Unravelling diversity and metabolic potential of microbial consortia at each stage of leather sewage treatment†
Abstract
Activated sludge is essential for the biological wastewater treatment process and the identification of active microbes enlarges awareness of their ecological functions in this system. Microbial communities and their active members were investigated in activated sludge from a leather sewage treatment plant by a combined approach targeting both 16S rRNA and 16S rRNA genes. Although active bacteria obtained by RNA analysis exhibit similar diversity with DNA-based populations, the distribution of microbes significantly differed between the total and active communities. Several active taxa showed low abundance or even absence in the DNA-derived community. Moreover, microbial consortia, particularly bacterial communities, distinctly distributed at a particular treatment stage and both the total and active bacterial communities displayed high environmental sensitivity.
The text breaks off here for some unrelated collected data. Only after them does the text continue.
(** * SnowTransfer request handler

    A shallow embedding of [RequestHandler.ts] (the request dispatcher of
    SnowTransfer, with its [DiscordAPIError] class) and the properties of
    its specification that can be settled on it.

    Conventions of the embedding:
    - JavaScript values are a tree type [JsVal].  Objects are association
      lists kept in own-property enumeration order (the order of
      [Object.entries] and [JSON.stringify]); their keys are distinct, as in
      JavaScript.  Payloads are trees: no object is reachable along two
      paths.
    - Strings are [string]s of bytes (the UTF-8 encoding of the JavaScript
      string); white space is the ASCII white space.
    - Numbers are integers (of magnitude below 2^53, which a double
      represents exactly and prints in full).
    - Module [Exact] names the values on which these two conventions and
      the printing of a value lose nothing; a statement that depends on
      them has the condition among its hypotheses, or speaks of the
      requests that were sent.
    - A function that can throw returns a [Completion].
    - The objects the program mutates in place (the payload) are threaded
      through the functions: each sender returns the payload as it left it.
    - The platform functions [JSON.parse], [JSON.stringify], the header set
      of a multipart form, the remote server and the constant
      [Constants.OK_STATUS_CODES] are variables of a section. *)

From Stdlib Require Import ZArith String Ascii List Bool Lia DecimalString.
From stdpp Require Import base option list strings gmap.
Import ListNotations.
Distributions of archaeal communities remained stable and the overrepresentations of active Cenarchaeaceae and Nitrosopumilaceae were potentially associated with ammonia oxidation across the treatment process. Furthermore, bacteria quantitatively dominate the microbial community in activated sludge and the 16S rRNA : 16S rRNA gene ratios of bacteria were positively correlated with the removal of contaminants. The results indicate that both dominant and low-abundance taxa with high potential activity play pivotal roles in removal of contaminants within sewage.